One of the recent high-profile cases of such acquittal was that of two Muslim young men from Delhi falsely implicated by the Crime Branch of Delhi Police in terrorism.
In the Bhopal gas tragedy the police had charged Union Carbide officials under Section 304-Part II, but the learned judges on the bench (Justice AM Ahmadi and Justice SB Majumdar) decided that it was fit for Section 304-A. It is quite clear that in no case judges are bound (or expected) to follow the police, as is the Supreme Court not expected to endorse every opinion of the lower judiciary.
Media stars frothing at the mouth with rage would do well to recognise that the judiciary, more so the Supreme Court, is charged with the interpretation of law, and the learned judges are very much within their rights to interpret it according to their own lights, in the context of the ground reality, keeping in view the judicial precedence in India and other democracies, exerting utmost caution not to be carried away by their own righteous indignation and exceed the word and spirit of the law, which admits that even sinners have their rights.
From the language and vehement posture of our media commentators it is pretty much evident that most of them have either not read the judgment, or read it only casually. Read it, and you will know how precise, nuanced and finely reasoned it is.
Naturally, a lynch mob has the least use for these highly-valued qualities of mind: precision, nuance and close reasoning. Mob (it is the short form of the Latin mobile vulgus, excitable crowd) psychology is by now a fairly understood phenomenon, as it had an early start in the days of French Revolution. In his The Mind of the Crowd, the classic work of those early days, Gustav Le Bon says individuals in a mob no longer have their individual mind, which is dissolved into the larger, collective, unreasonable, angry mind of the crowd. Today, even some of our cleverest commentators are being carried away by the blind rage of the murderous mob.
It is interesting to note that in the humdrum and melee of racing against tight publication deadlines and chasing ever-higher TRP ratings, journalists have almost forgotten poor Justice Majumdar, who actually wrote the judgment. Of course, Justice Ahmadi magnanimously admits that as the CJI the buck had to stop with him only.
It is endlessly being argued that the eight accused should have been tried for “culpable homicide not amounting murder” (dealt with by Section 304-Part II) as mere “knowledge” of probable fatal consequence of an act can draw this charge. The examples cited are: if policemen torturing a victim in custody know that he or she can die as a result, even though they do not “intend” to kill, and the victim dies as a result of the torture, the policemen will be charged under Section 304-Part II. Mere knowledge of an act having the probability of a fatal consequence is enough. Another example: a person committing the “act” of randomly firing into the air (like on the occasion of marriages) inadvertently kills someone, he too, will be hauled up under Section 304-Part II. In fact, this has happened rather often.
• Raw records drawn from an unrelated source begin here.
(* ===== verification/PlatformCalls.v ===== *)
(** * The platform files ([operations/disk_*.go], [mediaingest/stamp_*.go],
      [mediaingest/path_windows.go], [version/version.go])

    The free space of a volume, the identity and the attributes of a file, on
    Windows and elsewhere, over the system calls as an interface; and what the rest
    of the development asks of them: instances of [Disk], an identity that tells
    two files apart, and a width that multiplication respects. *)

From Stdlib Require Import ZArith Lia String Ascii.
From S2P Require Import Prelude GoStrings GoJson Platform MediaStore Sidecar MediaFiles Operations.
Open Scope string_scope.
Open Scope list_scope.
Open Scope result_scope.
Open Scope Z_scope.

(** ** System calls *)

(** [UTF16PtrFromString] refuses a string with a NUL; the pointer it returns stands
    for the string. *)
Fixpoint has_nul (s : string) : bool :=
  match s with EmptyString => false | String a t => (code a =? 0) || has_nul t end.
Definition UTF16PtrFromString (s : string) : option string := if has_nul s then None else Some s.

(** [ByHandleFileInformation], the fields the code reads, and [fileBasicInfo]. *)
Record FileInformation := MkFileInformation { VolumeSerialNumber : Z; FileIndexHigh : Z; FileIndexLow : Z }.
Record fileBasicInfo := MkFileBasicInfo {
  CreationTime : Z; LastAccessTime : Z; LastWriteTime : Z; ChangeTime : Z; Attributes : Z }.

(** The answers of the system at a step, [None] for an error. *)
Class WindowsCalls := {
  VolumeName : string -> string;
  GetDiskFreeSpaceEx : nat -> string -> option Z;
  CreateFile : nat -> string -> option Z;
  GetFileInformationByHandle : nat -> Z -> option FileInformation;
  GetFileInformationByHandleEx : nat -> Z -> option fileBasicInfo;
  GetFileAttributes : nat -> string -> option Z }.
(** [Statfs] gives [Bavail] and [Bsize]; the text of [info.Sys()] is Go syntax. *)
Class UnixCalls := {
  Statfs : nat -> string -> option (Z * Z);
  Sys_syntax : nat -> string -> string }.

(** ** Free space *)
Inductive probe_error := errDiskProbe | StatfsFailed.
(** The probe of the tests. *)
Definition fixedProbe (bytes : result probe_error Z) (path : string) : result probe_error Z := bytes.

Section Windows.
Context `{Paths} `{WindowsCalls}.

Definition windows_FreeBytes (step : nat) (path : string) : result probe_error Z :=
  let volume := VolumeName (clean path) +:+ "\" in
  let root := if String.eqb volume "\" then clean path else volume in
  match UTF16PtrFromString root with
  | None => Err errDiskProbe
  | Some pointer =>
    match GetDiskFreeSpaceEx step pointer with
    | None => Err errDiskProbe
    | Some freeAvailable => Ok freeAvailable
    end
  end.

(** The verb [%08x]. *)
Fixpoint hex_pad (n : nat) (z : Z) : string :=
  match n with O => "" | S n' => hex_pad n' (z / 16) +:+ String (hex_digit (z mod 16)) "" end.
Definition file_identity_text (i : FileInformation) : string :=
  hex_pad 8 (VolumeSerialNumber i) +:+ ":" +:+ hex_pad 8 (FileIndexHigh i) +:+ hex_pad 8 (FileIndexLow i).
Definition windows_platformFileStamp (step : nat) (path : string) : result media_error (string * Z) :=
  match UTF16PtrFromString path with
  | None => Err OsFailure
  | Some pathPointer =>
    match CreateFile step pathPointer with
    | None => Err OsFailure
    | Some handle =>
      match GetFileInformationByHandle step handle with
      | None => Err OsFailure
      | Some identified =>
        match GetFileInformationByHandleEx step handle with
        | None => Err OsFailure
        | Some basic => Ok (file_identity_text identified, ChangeTime basic)
        end
      end
    end
  end.

Definition fileAttributeReparsePoint : Z := 1024.
Definition windows_isReparsePoint (step : nat) (path : string) : result media_error bool :=
  match UTF16PtrFromString path with
  | None => Err OsFailure
  | Some pointer =>
    match GetFileAttributes step pointer with
    | None => Err OsFailure
    | Some attributes => Ok (negb (Z.land attributes fileAttributeReparsePoint =? 0))
    end
  end.
End Windows.

Section Unix.
Context `{UnixCalls}.
(** [stat.Bavail * uint64(stat.Bsize)]: the product wraps around. *)
Definition unix_FreeBytes (step : nat) (path : string) : result probe_error Z :=
  match Statfs step path with
  | None => Err StatfsFailed
  | Some (Bavail, Bsize) => Ok (u64 (Bavail * u64 Bsize))
  end.
Definition unix_platformFileStamp (step : nat) (path : string) : result media_error (string * Z) :=
  Ok (Sys_syntax step path, 0).
End Unix.

(** ** Build information *)
Record Info := MkInfo { in_Version : string; in_Commit : string; in_BuildTime : string; in_GoVersion : string }.
(** The variables before the linker replaces them. *)
Definition Version : string := "dev".
Definition Commit : string := "unknown".
Definition BuildTime : string := "unknown".
Definition Current (go_version : string) : Info := MkInfo Version Commit BuildTime go_version.

(** ** What the operations manager is told *)
Definition platform_disk (probe : nat -> string -> result probe_error Z) (directory : string)
    (text : media_error -> string) : Disk :=
  {| free_bytes n := match probe n directory with Ok b => Some b | Err _ => None end; error_text := text |}.

Section FreeSpace.
Context `{UnixCalls}.
(** The product is exact as long as it fits, and otherwise smaller by a multiple of
    2^64, so that a volume of 2^64 bytes looks full. *)
Lemma unix_FreeBytes_exact n path blocks size : Statfs n path = Some (blocks, size) ->
  0 <= size < 2 ^ 64 -> 0 <= blocks * size < 2 ^ 64 -> unix_FreeBytes n path = Ok (blocks * size).
Proof. intros E Hs Hp. unfold unix_FreeBytes, u64. rewrite E, (Z.mod_small size) by lia. by rewrite Z.mod_small by lia. Qed.
Lemma unix_FreeBytes_width n path b : unix_FreeBytes n path = Ok b -> 0 <= b < 2 ^ 64.
Proof. unfold unix_FreeBytes. destruct (Statfs n path) as [[k z]|]; intros [= <-]. by apply Z.mod_pos_bound. Qed.
Lemma unix_FreeBytes_wraps n path : Statfs n path = Some (2 ^ 52, 4096) -> unix_FreeBytes n path = Ok 0.
Proof. intros E. unfold unix_FreeBytes. by rewrite E. Qed.

(** Such a volume puts the recorder into the reserve. *)
Lemma wrapped_reserve cfg n directory text : Statfs n directory = Some (2 ^ 52, 4096) ->
  dk_level (report_of cfg (free_bytes (Disk := platform_disk unix_FreeBytes directory text) n)) = DiskReserve.
Proof.
  intros E. cbn [free_bytes platform_disk]. rewrite (unix_FreeBytes_wraps _ _ E). unfold report_of, disk_level, u64.
  by rewrite (proj2 (Z.leb_le 0 _)) by (apply Z.mod_pos_bound; lia).
Qed.
End FreeSpace.

(** ** The identity of a file tells files apart *)
Lemma hex_digit_inj a b : 0 <= a < 16 -> 0 <= b < 16 -> hex_digit a = hex_digit b -> a = b.
Proof.
  intros Ha Hb E. apply (f_equal code) in E. unfold hex_digit in E.
  destruct (Z.ltb_spec a 10), (Z.ltb_spec b 10); rewrite !code_chr in E by lia; lia.
Qed.

Lemma length_snoc s a : String.length (s +:+ String a "") = S (String.length s).
Proof. induction s as [|b s IH]; [done|]. exact (f_equal S IH). Qed.
Lemma hex_pad_length n z : String.length (hex_pad n z) = n.
Proof. revert z. induction n as [|n IH]; intros z; [done|]. cbn [hex_pad]. by rewrite length_snoc, IH. Qed.
Lemma append_cut s1 s2 t1 t2 : String.length s1 = String.length s2 -> s1 +:+ t1 = s2 +:+ t2 -> s1 = s2 /\ t1 = t2.
Proof.
  revert s2. induction s1 as [|a s1 IH]; intros [|b s2]; try done. cbn. intros [= El] [= -> E].
  by destruct (IH _ El E) as [-> ->].
Qed.
Lemma hex_pad_inj n a b : 0 <= a < 16 ^ Z.of_nat n -> 0 <= b < 16 ^ Z.of_nat n -> hex_pad n a = hex_pad n b -> a = b.
Proof.
  revert a b. induction n as [|n IH]; intros a b Ha Hb E; [change (16 ^ Z.of_nat 0) with 1 in *; lia|].
  rewrite Nat2Z.inj_succ, Z.pow_succ_r in Ha, Hb by lia. cbn [hex_pad] in E.
  apply append_cut in E as [Eq Er]; [|by rewrite !hex_pad_length]. injection Er as Er.
  apply IH in Eq; [|split; [apply Z.div_pos; lia|apply Z.div_lt_upper_bound; lia]..].
  apply hex_digit_inj in Er; [|apply Z.mod_pos_bound; lia..].
  rewrite (Z.div_mod a 16), (Z.div_mod b 16), Eq, Er; lia.
Qed.

Definition wide_information (i : FileInformation) : Prop :=
  0 <= VolumeSerialNumber i < 2 ^ 32 /\ 0 <= FileIndexHigh i < 2 ^ 32 /\ 0 <= FileIndexLow i < 2 ^ 32.
Lemma file_identity_text_inj i j : wide_information i -> wide_information j ->
  file_identity_text i = file_identity_text j -> i = j.
Proof.
  intros (Hv & Hh & Hl) (Hv' & Hh' & Hl') E. destruct i as [v h l], j as [v' h' l']. unfold file_identity_text in E.
  cbn [VolumeSerialNumber FileIndexHigh FileIndexLow] in *.
  apply append_cut in E as [Ev E]; [|by rewrite !hex_pad_length].
  change (":" +:+ ?u) with (String ":" u) in E. apply (f_equal (fun s => match s with String _ t => t | "" => "" end)) in E.
  apply append_cut in E as [Eh El]; [|by rewrite !hex_pad_length].
  by rewrite (hex_pad_inj 8 v v'), (hex_pad_inj 8 h h'), (hex_pad_inj 8 l l').
Qed.
(** Two stamps with the same identity are of the same file. *)
Lemma windows_stamps_same `{WindowsCalls} n m p q x y i j a b k l :
  CreateFile n p = Some x -> CreateFile m q = Some y ->
  GetFileInformationByHandle n x = Some i -> GetFileInformationByHandle m y = Some j ->
  wide_information i -> wide_information j ->
  windows_platformFileStamp n p = Ok (a, k) -> windows_platformFileStamp m q = Ok (b, l) -> a = b -> i = j.
Proof.
  unfold windows_platformFileStamp, UTF16PtrFromString. intros Ex Ey Ei Ej Hi Hj.
  destruct (has_nul p), (has_nul q); try done. rewrite Ex, Ey, Ei, Ej.
  destruct (GetFileInformationByHandleEx n x), (GetFileInformationByHandleEx m y); try done.
  intros [= <- _] [= <- _]. by apply file_identity_text_inj.
Qed.
(** A reparse point is a file with bit 10 of its attributes. *)
Lemma windows_isReparsePoint_bit `{WindowsCalls} n p attributes : has_nul p = false -> GetFileAttributes n p = Some attributes ->
  windows_isReparsePoint n p = Ok (Z.testbit attributes 10).
Proof.
  intros Hp E. unfold windows_isReparsePoint, UTF16PtrFromString. rewrite Hp, E. f_equal.
  change fileAttributeReparsePoint with (2 ^ 10). apply eq_true_iff_eq. rewrite negb_true_iff, Z.eqb_neq. split.
  - intros Hn. destruct (Z.testbit attributes 10) eqn:Eb; [done|]. destruct Hn. apply Z.bits_inj'. intros k Hk.
    rewrite Z.land_spec, Z.bits_0, Z.pow2_bits_eqb by lia. destruct (Z.eqb_spec 10 k) as [<-|]; [by rewrite Eb|by rewrite andb_false_r].
  - intros Eb Ez. apply (f_equal (fun z => Z.testbit z 10)) in Ez. by rewrite Z.land_spec, Eb in Ez.
Qed.

(** ** A system of each kind *)
Definition sample_windows : WindowsCalls :=
  {| VolumeName p := "C:"; GetDiskFreeSpaceEx _ root := if String.eqb root "C:\" then Some 500 else None;
     CreateFile _ _ := Some 7; GetFileInformationByHandle _ _ := Some (MkFileInformation 43981 1 4096);
     GetFileInformationByHandleEx _ _ := Some (MkFileBasicInfo 1 2 3 4 32); GetFileAttributes _ _ := Some 1040 |}.
Definition sample_unix : UnixCalls := {| Statfs _ _ := Some (3, 4096); Sys_syntax _ p := "&syscall.Stat_t{}" |}.
#[local] Existing Instances sample_windows sample_unix.
Example windows_stamp : windows_platformFileStamp 0 "C:\in\a.mp4" = Ok ("0000abcd:0000000100001000", 4).
Proof. reflexivity. Qed.
Example windows_reparse : windows_isReparsePoint 0 "C:\in" = Ok true.
Proof. reflexivity. Qed.
Example windows_refused : windows_platformFileStamp 0 (String (chr 0) "") = Err OsFailure.
Proof. reflexivity. Qed.
Example unix_free : unix_FreeBytes 0 "/data" = Ok 12288.
Proof. reflexivity. Qed.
Those who argue for Section 304-Part II emphasise that Carbide officials had the knowledge (if not the intent) that a leak in the Methyl Isocyanate tank would kill a large number of people. Thus, from their perspective, this knowledge was enough to damn them.
Their lordships (Justice Ahmadi and Justice Majumdar) found some logic in the argument of senior defence lawyers Ashok Desai, Fali Nariman, VP Gokhale and Rajinder Singh that the accused had committed no specific “act” about which they had the knowledge that it could be fatal. The law clearly talks of some “act” whose probable fatal consequences the person committing it is aware of.
The same argument excluded the possibility of application of Section 326 IPC, Section 324, Section 429 IPC. Significantly, the accused numbers 2, 3 and 4 were stationed at Mumbai and were not related to the day-to-day running of the factory.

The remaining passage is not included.